(* ===== verification/Session.v ===== *)
(** * Sessions ([engine/engine.go]) *)

From S2P Require Import Prelude Bytes Types Ast Parser Planner Transaction Executor.

Section session.
Context {D T : Type} `{!Transaction T} `{!SQLEngine D T} `{!MapOrder}.

(** parsing, planning and building the executor touch no database *)
Definition prepare (sql : bytes) : result Executor :=
  let? stmt := rwrap "engine: parsing SQL: %w" (Parse sql) in
  let? plan := rwrap "engine: building plan: %w" (Planner.Build stmt) in
  rwrap "engine: building executor: %w" (Executor.Build plan).

(** the end of the transaction: commit, or roll back and report the error *)
Definition finish (t : T) (outcome : result ResultSet) : T * result ResultSet :=
  match outcome with
  | Err err =>
      match txnRollback t with
      | (t, Ok _) => (t, Err (Wrapf "engine: executing statement: %w" err))
      | (t, Err rollbackErr) =>
          (t, Err (Joined (Wrapf "engine: executing statement: %w" err)
                          (Wrapf "engine: rolling back transaction: %w" rollbackErr)))
      | (t, Panic p) => (t, Panic p)
      end
  | Ok resultSet =>
      (swrap "engine: committing transaction: %w" txnCommit ;;! sret resultSet) t
  | Panic p => (t, Panic p)
  end.

Definition Session_Execute (sql : bytes) : ST D ResultSet := λ d,
  match prepare sql with
  | Err err => (d, Err err)
  | Panic p => (d, Panic p)
  | Ok exec =>
      match dbBegin d with
      | (d, Err err) => (d, Err (Wrapf "engine: beginning transaction: %w" err))
      | (d, Panic p) => (d, Panic p)
      | (_, Ok t) =>
          let '(t, outcome) := Execute exec t in
          let '(t, r) := finish t outcome in
          (txnDB t, r)
      end
  end.

End session.
(* ===== verification/Execute.v ===== *)
(** * What a statement does

    [effect e d r d']: the plan [e], run on the database [d], returns [r] and
    leaves [d'].  A session runs each statement in a transaction of its own:
    it has its whole effect or none. *)

From S2P Require Import Prelude Bytes Types Lexer LexerProps Ast Parser ParserProps ParserShape Schema Planner Transaction Executor RowsSpec InsertSpec Json Relation ExecutorSafe ExecutorWrites Statements Session.

Definition effect (e : Executor) (d : reldb) (r : ResultSet) (d' : reldb) : Prop :=
  match e with
  | CreateTableExecutor t =>
      r = CreateTableResult (tbl_Name t) ∧ create_table_spec t d = Some d'
  | InsertExecutor name columns values =>
      r = InsertResult (Z.of_nat (length values)) ∧
      ∃ rel rows, d !! name = Some rel ∧ Forall2 (row_of (rel_schema rel) columns) values rows ∧
        create_rows_spec name rows d = Some d'
  | UpdateExecutor name source assignments =>
      ∃ rel columns rows, d !! name = Some rel ∧ denote d source = Ok (columns, rows) ∧
        r = UpdateResult (Z.of_nat (length rows)) ∧ assignable (rel_schema rel) assignments ∧
        update_rows_spec name (assigned (rel_schema rel) assignments) rows d = Some d'
  | DeleteExecutor name source =>
      ∃ columns rows, denote d source = Ok (columns, rows) ∧
        r = DeleteResult (Z.of_nat (length rows)) ∧ delete_rows_spec name rows d = Some d'
  | e => d' = d ∧ ∃ columns rows, denote d e = Ok (columns, rows) ∧ r = RowsResult columns rows
  end.

Lemma prepare_no_panic sql : no_panic (prepare sql).
Proof.
  unfold prepare. apply no_panic_bind; [apply no_panic_wrap, Parse_no_panic|]. intros s _.
  apply no_panic_bind; [apply no_panic_wrap, Planner_Build_no_panic|]. intros node _.
  apply no_panic_wrap. by destruct (Build_total node) as [e ->].
Qed.

Section execute.
Context {D T : Type} `{Relational D T} `{!MapOrder}.

(** the plan has no effect on the database *)
Definition undefined (e : Executor) (d : reldb) : Prop := ∀ r d', ¬ effect e d r d'.

Lemma runs_query_effect n d0 x d e :
  sees n d0 x d → query_ok e →
  runs n d0 (Execute e) x (λ x' r, ∃ d', (d' = d ∧ ∃ columns rows, denote d e = Ok (columns, rows) ∧
    r = RowsResult columns rows) ∧ sees n d0 x' d')
    (∀ r d', ¬ (d' = d ∧ ∃ columns rows, denote d e = Ok (columns, rows) ∧ r = RowsResult columns rows)).
Proof.
  intros Hx He. eapply runs_query; [done|done| |].
  - intros err Herr r d' (_ & c & rows & Hd & _). congruence.
  - intros x' c rows Hd Hx'. eauto 10.
Qed.

Lemma runs_effect n d0 x d e :
  sees n d0 x d → executor_ok e →
  runs n d0 (Execute e) x (λ x' r, ∃ d', effect e d r d' ∧ sees n d0 x' d') (undefined e d).
Proof.
  intros Hx He. unfold undefined.
  destruct e as [t|name columns values| | | | | | | | |name src assignments|name src];
    try (by apply runs_query_effect); cbn [executor_ok effect] in *.
  - destruct He as [Hn Ht]. eapply runs_create_table; [done..| |].
    + intros Hnone r d' [_ Hs]. congruence.
    + eauto.
  - destruct He as (Hne & Hn & Hv). eapply runs_insert; [done..| |].
    + intros Hno r d' (_ & rel & rows & ? & ? & ?). by eapply Hno.
    + intros. eauto 10.
  - destruct He as (Hne & Hl & cond & ->). eapply runs_update; [done..| |].
    + intros Hno r d' (rel & c & rows & ? & ? & _ & ? & ?). by eapply Hno.
    + intros. eauto 20.
  - destruct He as (Hne & cond & ->). eapply runs_delete; [done..| |].
    + intros Hno r d' (c & rows & ? & _ & ?). by eapply Hno.
    + intros. eauto 10.
Qed.

(** what holds after every successful run *)
Lemma runs_then {A} n d0 (m : ST T A) x (Q Q' : T → A → Prop) F :
  runs n d0 m x Q F → (∀ x' a, Q x' a → Q' x' a) →
  match m x with
  | (x', Ok a) => Q' x' a
  | (x', Err _) => alive n d0 x'
  | (_, Panic _) => False
  end.
Proof. unfold runs. destruct (m x) as [x' [a|err|p]]; [auto|by intros [? _]|done]. Qed.

(** the transaction of a statement: all of its effect or none *)
Lemma finish_ok n d0 x e d :
  runs n d0 (Execute e) x (λ x' r, ∃ d', effect e d r d' ∧ sees n d0 x' d') (undefined e d) →
  let '(x1, outcome) := Execute e x in
  match finish x1 outcome with
  | (x', Ok r) => ∃ d', effect e d r d' ∧ holds n (txnDB x') d'
  | (x', Err _) => holds n (txnDB x') d0 ∧ (calm n → undefined e d)
  | (_, Panic _) => False
  end.
Proof.
  unfold runs. destruct (Execute e x) as [x1 [r|err|p]]; [|intros [Ha ?]|done].
  - intros (d' & He & Hx'). pose proof (commit_ok n d0 x1 d' Hx') as Hc. unfold ended in Hc.
    cbn. unfold sbind, swrap. destruct (txnCommit x1) as [x' [u|err|p]]; cbn; [by eauto| |done]. naive_solver.
  - pose proof (rollback_ok n d0 x1 Ha) as Hr. unfold ended in Hr. cbn.
    destruct (txnRollback x1) as [x' [u|e'|p]]; [done| |done]. naive_solver.
Qed.

(** the text is a statement the session can run, and what it has to do *)
Definition statement_effect (sql : bytes) (d : reldb) (r : ResultSet) (d' : reldb) : Prop :=
  ∃ e, prepare sql = Ok e ∧ effect e d r d'.

Lemma Session_ok n D0 d sql :
  holds (more n) D0 d → valid_utf8 sql = true →
  match Session_Execute sql D0 with
  | (D', Ok r) => ∃ d', statement_effect sql d r d' ∧ holds n D' d'
  | (D', Err _) => holds n D' d ∧ (calm n → ∀ r d', ¬ statement_effect sql d r d')
  | (_, Panic _) => False
  end.
Proof.
  intros Hh Hutf. unfold Session_Execute, statement_effect.
  destruct (prepare sql) as [e|err|p] eqn:Hp.
  - assert (executor_ok e) as He.
    { unfold prepare in Hp. inv_ok. by eapply prepared_ok. }
    pose proof (begin_ok n D0 d Hh) as Hx. destruct (dbBegin D0) as [D' [x|err|p]]; [| |done].
    2:{ destruct Hx as [? Hno]. split; [done|]. intros Hc. by destruct Hno. }
    pose proof (finish_ok n d x e d (runs_effect n d x d e Hx He)) as Hf.
    destruct (Execute e x) as [x1 outcome]. destruct (finish x1 outcome) as [x' [r|err|p]]; [| |done].
    + destruct Hf as (d' & ? & ?). eauto.
    + destruct Hf as [? Hno]. split; [done|]. intros Hc r d' (e' & [= <-] & He'). by eapply Hno.
  - split; [by apply holds_weaken|]. by intros _ r d' (e & [=] & _).
  - pose proof (prepare_no_panic sql) as Hn. by rewrite Hp in Hn.
Qed.

End execute.
(* ===== verification/Recorded.v ===== *)
(** * What one statement does in a concurrent run

    A statement is run on a recording of its own operations: each call it makes
    of its transaction must be the next event of the recording, and is answered
    as recorded.  [performs sql evs r]: the statement, answered like this, makes
    exactly the calls of [evs] and returns [r].  A recording whose reads are
    answered from one snapshot and the transaction's own writes shows the
    statement as having run alone on that snapshot. *)

From S2P Require Import Prelude Bytes Engine MvccKey Mvcc MvccSpec Snapshot.
From S2P Require Import Types Schema Transaction Executor Json Relation ExecutorSafe ExecutorWrites Statements Kv KvRefine Session Execute.

(** a call of the code that is not answered yet *)
Inductive request :=
  | AskBegin
  | AskGet (t : transactionState) (k : bytes)
  | AskScan (t : transactionState) (prefix : bytes)
  | AskWrite (t : transactionState) (k : bytes) (x : slice)
  | AskCommit (t : transactionState)
  | AskRollback (t : transactionState).

(** what is left of a recording: events; or, once they are used up, the call
    the code makes next; or nothing, when the code makes another call than the
    recorded one *)
Inductive tape :=
  | Tape (rest : list event)
  | Asked (q : request)
  | Off.

Record player := mkPlayer { own : transactionState; ahead : tape }.

(** the event is an answer to the request *)
Definition is_answer (q : request) (ev : event) : Prop :=
  match q, ev with
  | AskBegin, EvBegin _ => True
  | AskGet t k, EvGet t' k' _ => t' = t ∧ k' = k
  | AskScan t p, EvScan t' p' _ => t' = t ∧ p' = p
  | AskWrite t k x, EvWrite t' k' x' _ => t' = t ∧ k' = k ∧ x' = x
  | AskCommit t, EvCommit t' _ | AskRollback t, EvRollback t' _ => t' = t
  | _, _ => False
  end.
#[export] Instance is_answer_dec q ev : Decision (is_answer q ev).
Proof. destruct q, ev; cbn; apply _. Defined.
(** versions are used once *)
Lemma run_fresh_begins s0 (c0 : sys (E := E)) p0 evs c :
  sim s0 c0 p0 → sys_run c0 evs c →
  ∃ s p, si_run too_big p0 evs p ∧ sim s c p ∧ next s = next s0 + begins evs ∧ fresh_begins evs.
Proof.
  intros Hs0 Hrun.
  assert (∃ s p, si_run too_big p0 evs p ∧ sim s c p ∧ next s = next s0 + begins evs ∧ fresh_begins evs ∧
    Forall (λ ev, ∀ v, event_version ev = Some v → v < next s) evs) as (s & p & ? & ? & ? & ? & _); [|by exists s, p].
  induction Hrun as [c|c evs c1 ev c2 _ IH Hstep].
  - exists s0, p0. split; [constructor|]. split; [done|].
    split; [unfold begins; cbn; lia|]. split; [|constructor]. by intros [|] ? ? [=].
  - destruct (IH Hs0) as (s & p & Hr & Hs & Hn & Hfr & Hall).
    destruct (step_sim _ _ _ _ _ Hs Hstep) as (s2 & p2 & Hst & Hs2 & Hn2).
    exists s2, p2. split; [by econstructor|]. split; [done|]. split; [|split].
    + rewrite Hn2, Hn. unfold begins. rewrite filter_app, length_app.
      destruct ev; cbn [is_begin filter list_filter]; rewrite ?decide_True, ?decide_False by done; cbn [length]; lia.
    + intros before t after Heq. destruct (app_snoc_cases _ _ _ _ _ Heq) as [(-> & -> & ->)|(after' & -> & ->)].
      * apply of_txn_nil, (Forall_impl _ _ _ Hall). intros ev' Hev' Hv.
        specialize (Hev' _ Hv). destruct (event_below _ _ _ _ _ _ Hs Hstep eq_refl) as [_ Heqv].
        rewrite (Heqv t eq_refl) in Hev'. lia.
      * by eapply Hfr.
    + apply Forall_app. split.
      * eapply Forall_impl; [exact Hall|]. intros ev' Hev' v Hv. specialize (Hev' v Hv). rewrite Hn2. destruct ev; lia.
      * repeat constructor. intros v Hv. destruct (event_below _ _ _ _ _ _ Hs Hstep Hv) as [Hlt _].
        rewrite Hn2. destruct ev; lia.
Qed.

(** a database at rest holds [d] and has no open transaction; the keys of those
    that were open in a crash are locked *)
Definition at_rest (left : nat) (c : sys (E := E)) (d : reldb) : Prop :=
  steady (sys_engine c) ∧ sys_open c = [] ∧ holds (mkRegime left False) (sys_engine c) d.

Lemma fresh_at_rest left (c : sys (E := E)) : fresh c → 1 + Z.of_nat left ≤ max_uint64 → at_rest left c ∅.
Proof. intros (Hu & Hst & Hc & Ho) Hl. split; [done|]. split; [done|]. by apply kv_holds_empty; [..|intros []]. Qed.

Lemma at_rest_sim left c d :
  at_rest left c d →
  ∃ s p, sim s c p ∧ next s + Z.of_nat left ≤ max_uint64 ∧ represents p (mkSdb d ∅) ∧ txns p = ∅.
Proof.
  intros (Hst & Ho & db & (s & HR & Hn & _ & <-) & He & Hw). cbn [room] in Hn.
  set (locked := set_map fst (dom (filter (λ kx, kx.1.2 ∈ active s) (versions s))) : gset bytes).
  exists s, (mkSi (committed s) ∅ locked). split; [|split; [done|split; [|done]]].
  - split; rewrite ?Ho; cbn; try set_solver; try done. intros k. subst locked. rewrite elem_of_map. split.
    + intros ([k' v] & -> & [x [Hx Ha]%map_lookup_filter_Some]%elem_of_dom). exists v. cbn in *.
      split; [done|]. split; [by eexists|]. by intros t Ht%elem_of_nil.
    + intros (v & Ha & [x Hx] & _). exists (k, v). split; [done|]. apply elem_of_dom. exists x.
      by apply map_lookup_filter_Some.
  - split; cbn; [done|done|]. intros v. rewrite !lookup_empty. constructor.
Qed.

(** a running system whose statements have made [s] of the database, with room
    for [left] more transactions *)
Definition live (left : nat) (c : sys (E := E)) (s : sdb) : Prop :=
  ∃ ms p, sim ms c p ∧ next ms + Z.of_nat left ≤ max_uint64 ∧ represents p s.

Lemma live_holds left c s : live left c s → holds (mkRegime left False) (sys_engine c) (sd_db s).
Proof.
  intros (ms & p & Hsim & Hn & Hrep). exists (db p). split; [|by split; apply Hrep]. exists ms.
  split; [apply Hsim|]. split; [done|]. split; [by intros []|apply Hsim].
Qed.

End system.
(* ===== verification/ConcurrentProps.v ===== *)
(** * What sessions that run at the same time guarantee *)

From stdpp Require Import fin_sets fin_map_dom.
From S2P Require Import Prelude Bytes Engine Memory MvccKey Mvcc MvccSpec MvccRefine MvccOps MvccReads Snapshot MvccSystem.
From S2P Require Import Types Schema Transaction Executor Json Relation Kv KvRefine KvMvcc Session Execute Recorded Rebase Concurrent Sessions.

(** C3: statements that run at the same time are isolated.  Sessions on one
    engine that holds [d0] run a statement each, with their calls interleaved in
    any order and with crashes in between.  Every such run is a run of the
    machine [sql_step] from [d0]: each statement works on the database
    as it was when it began, one that returns a result takes effect at once
    when it commits, on whatever the database is by then, where nobody has
    changed what it changes, and one that returns an error has no effect.  What
    the engine holds at the end is what the machine ends in. *)
Theorem concurrent_sessions {E} `{EngineLaws E} `{!Json} `{!JsonLaws} `{!MapOrder} (sqls : nat → bytes) c0 d0 l c room left :
  at_rest room c0 d0 → conc_run sqls c0 l c → (∀ i, valid_utf8 (sqls i) = true) →
  begins l.*2 + Z.of_nat left ≤ Z.of_nat room →
  ∃ stmt outcome s,
    sql_run (mkSdb d0 ∅) (omap (sql_event_of stmt outcome) l.*2) s ∧
    holds (mkRegime left False) (sys_engine c) (sd_db s) ∧
    ∀ i t rest, calls_of i l = EvBegin t :: rest →
      stmt (ts_version t) = sqls i ∧
      ∀ r, performs (sqls i) (calls_of i l) r → no_panic r ∧ outcome (ts_version t) = r.
Proof.
  intros Hf Hrun Hutf Hroom.
  destruct (sessions_refine _ _ _ _ _ _ _ Hf Hrun Hutf Hroom) as (stmt & outcome & s & Ho & Hsql & Hh & Hnp).
  exists stmt, outcome, s. split; [done|]. split; [by apply live_holds|]. intros i t rest Hi. split; [by eapply owns_stmt|].
  intros r Hp. destruct (Hnp _ _ Hp) as [? _]. split; [done|]. by eapply owns_outcome.
Qed.

(** ** A concrete run

    A table is made; then two sessions insert the same primary key while a
    third reads. *)

Module ConcurrentWitness.

#[export] Existing Instance bit_codec.
#[export] Existing Instance bit_codec_laws.
#[export] Existing Instance canonical_order.

Definition sqls (i : nat) : bytes :=
  match i with
  | 0%nat => str "CREATE TABLE t (id INT PRIMARY KEY, name STRING);"
  | 1%nat => str "INSERT INTO t VALUES (1, 'a');"
  | 2%nat => str "INSERT INTO t VALUES (1, 'b');"
  | _ => str "SELECT id, name FROM t;"
  end.

Definition order : list (option nat) :=
  Some <$> replicate 5 0%nat ++ [1; 2; 3; 1; 2; 1; 2; 1; 2; 1; 2; 1; 2; 3; 3; 3; 3]%nat.

Definition run : calls_log nat * sys (E := MemoryEngine) := conc_exec sqls order (mkSys NewMemoryEngine []).

Definition returned (i : nat) : tape * result ResultSet := Session_Execute (T := player) (sqls i) (Tape (calls_of i run.1)).

End ConcurrentWitness.
Import ConcurrentWitness.

Lemma valid_sqls i : valid_utf8 (sqls i) = true.
Proof. destruct i as [|[|[|i]]]; vm_compute; reflexivity. Qed.

Definition taken : error :=
  Wrapf "engine: executing statement: %w" (Wrapf "executor: inserting row %d: %w" ErrWriteConflict).

Lemma concurrent_sessions_witness :
  ∃ s,
    sql_run (mkSdb ∅ ∅)
      [ SqlBegin 1; SqlCommit 1 (sqls 0) (Ok (CreateTableResult (str "t")));
        SqlBegin 2; SqlBegin 3; SqlBegin 4;
        SqlCommit 2 (sqls 1) (Ok (InsertResult 1));
        SqlAbort 3 (sqls 2) (Err taken);
        SqlCommit 4 (sqls 3) (Ok (RowsResult [str "id"; str "name"] [])) ] s ∧
    holds (mkRegime 5 False) (sys_engine run.2) (sd_db s).
Proof.
  destruct (concurrent_sessions sqls (mkSys NewMemoryEngine []) ∅ run.1 run.2 9 5)
    as (stmt & outcome & s & Hrun & Hh & Hout);
    [by apply fresh_at_rest|apply conc_exec_sound|exact valid_sqls|vm_compute; discriminate|].
  exists s. split; [|exact Hh].
  assert (∀ i t rest r, calls_of i run.1 = EvBegin t :: rest → returned i = (Tape [], r) →
    stmt (ts_version t) = sqls i ∧ outcome (ts_version t) = r) as Hv.
  { intros i t rest r Hi Hr. destruct (Hout i t rest Hi) as [Hs Ho]. split; [exact Hs|]. by apply (Ho r Hr). }
  destruct (Hv 0%nat (mkTransactionState 1 ∅) (tail (calls_of 0%nat run.1)) (Ok (CreateTableResult (str "t"))))
    as [S0 O0]; [vm_compute; reflexivity..|].
  destruct (Hv 1%nat (mkTransactionState 2 ∅) (tail (calls_of 1%nat run.1)) (Ok (InsertResult 1)))
    as [S1 O1]; [vm_compute; reflexivity..|].
  destruct (Hv 2%nat (mkTransactionState 3 {[2]}) (tail (calls_of 2%nat run.1)) (Err taken))
    as [S2 O2]; [vm_compute; reflexivity..|].
  destruct (Hv 3%nat (mkTransactionState 4 {[2; 3]}) (tail (calls_of 3%nat run.1)) (Ok (RowsResult [str "id"; str "name"] [])))
    as [S3 O3]; [vm_compute; reflexivity..|].
  cbn [ts_version] in *. rewrite <-S0, <-S1, <-S2, <-S3, <-O0, <-O1, <-O2, <-O3.
  assert (omap (sql_event_of stmt outcome) run.1.*2 =
    [ SqlBegin 1; SqlCommit 1 (stmt 1) (outcome 1); SqlBegin 2; SqlBegin 3; SqlBegin 4;
      SqlCommit 2 (stmt 2) (outcome 2); SqlAbort 3 (stmt 3) (outcome 3); SqlCommit 4 (stmt 4) (outcome 4) ]) as Heq
    by (vm_compute; reflexivity).
  rewrite Heq in Hrun. exact Hrun.
Defined.
(* ===== verification/Connections.v ===== *)
(** * Connections that run at the same time ([cmd/spacedb-server/main.go])

    The accept loop starts a handler for every connection, and the handlers
    run at the same time on the one engine: [serve_run], call by call.  Each
    statement of each connection is a session in the sense of [Sessions.v], so
    a run of the server is a run of sessions. *)

From stdpp Require Import fin_sets fin_map_dom.
From S2P Require Import Prelude Bytes Engine MvccKey Mvcc MvccSpec MvccRefine MvccOps MvccReads Snapshot MvccSystem.
From S2P Require Import Types Schema Transaction Executor Json Relation Kv KvRefine KvMvcc Session Execute Recorded Rebase Concurrent Sessions.
From S2P Require Import Lexer Result Server Replies.

(** ** A handler on a recording of its calls *)

Section handler.
Context `{!Json} `{!MapOrder} `{!ErrorTexts}.
Implicit Types (h : Handler tape) (evs : list event).

Definition used_up (tp : tape) : Prop := ∀ rest, tp ≠ Tape rest.

Lemma session_frozen sql tp : used_up tp → (Session_Execute (T := player) sql tp).1 = tp.
Proof. intros Htp. unfold Session_Execute. destruct (prepare sql) as [e| |]; [|done..]. by destruct tp as [rest| |]; [destruct (Htp rest)|..]. Qed.

Lemma answer_db sql h : handler_db (answer (T := player) sql h).1 = (Session_Execute (T := player) sql (handler_db h)).1.
Proof.
  destruct (Session_Execute sql (handler_db h)) as [tp' r0] eqn:Hr. pose proof (answer_replies _ _ _ _ Hr) as Ha.
  destruct r0 as [r|err|p]; [..|by rewrite Ha]; destruct (answer sql h) as [h' r']; by destruct Ha.
Qed.

Lemma statements_frozen sqls h :
  used_up (handler_db h) → handler_db (siter (answer (T := player)) sqls h).1 = handler_db h.
Proof.
  revert h. induction sqls as [|sql sqls IH]; intros h Hh; [done|]. cbn [siter]. unfold sbind.
  pose proof (answer_db sql h) as Ha. rewrite session_frozen in Ha by done.
  destruct (answer _ h) as [h' [[]|err|p]]; cbn [fst] in Ha; [|done..]. rewrite <-Ha in Hh |- *. by apply IH.
Qed.

(** a call that is not answered, or a wrong one, is where the handler stays *)
Lemma statements_stuck sql sqls tp c :
  used_up (Session_Execute (T := player) sql tp).1 →
  handler_db (siter (answer (T := player)) (sql :: sqls) (mkHandler tp c)).1 = (Session_Execute (T := player) sql tp).1.
Proof.
  pose proof (answer_db sql (mkHandler tp c)) as Ha. cbn [handler_db siter] in *. unfold sbind. rewrite <-Ha.
  destruct (answer _ _) as [h [[]|err|p]]; [|done..]. apply statements_frozen.
Qed.

(** the calls each statement made, as far as the recording goes *)
Fixpoint segments (sqls : list bytes) (evs : list event) : list (list event) :=
  match sqls with
  | [] => []
  | sql :: sqls =>
      match (Session_Execute (T := player) sql (Tape evs)).1 with
      | Tape rest => take (length evs - length rest) evs :: segments sqls rest
      | _ => [evs]
      end
  end.

Definition segment (sqls : list bytes) (evs : list event) (j : nat) : list event := default [] (segments sqls evs !! j).

Lemma segment_out sqls evs j : sqls !! j = None → segment sqls evs j = [].
Proof.
  revert evs j. induction sqls as [|sql sqls IH]; intros evs j Hj; [done|]. destruct j as [|j]; [done|].
  unfold segment in *. cbn in *. destruct (Session_Execute _ _).1; [by apply IH|done..].
Qed.

Lemma segments_cons sql sqls used rest r :
  performs sql used r → segments (sql :: sqls) (used ++ rest) = used :: segments sqls rest.
Proof.
  intros Hp. cbn. rewrite (performs_more _ _ _ _ Hp). cbn. rewrite length_app.
  replace (length used + length rest - length rest)%nat with (length used) by lia. by rewrite take_app_length.
Qed.

Lemma segment_cons sql sqls used rest r j :
  performs sql used r →
  segment (sql :: sqls) (used ++ rest) j = match j with O => used | S j => segment sqls rest j end.
Proof. intros Hp. unfold segment. rewrite (segments_cons _ _ _ _ _ Hp). by destruct j. Qed.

________________

In the answer, give the lines from the first line of the data through the line with "let? stmt := rwrap", exactly as they appear and with no additions.

**The answer**
(* ===== verification/Session.v ===== *)
(** * Sessions ([engine/engine.go]) *)

From S2P Require Import Prelude Bytes Types Ast Parser Planner Transaction Executor.

Section session.
Context {D T : Type} `{!Transaction T} `{!SQLEngine D T} `{!MapOrder}.

(** parsing, planning and building the executor touch no database *)
Definition prepare (sql : bytes) : result Executor :=
  let? stmt := rwrap "engine: parsing SQL: %w" (Parse sql) in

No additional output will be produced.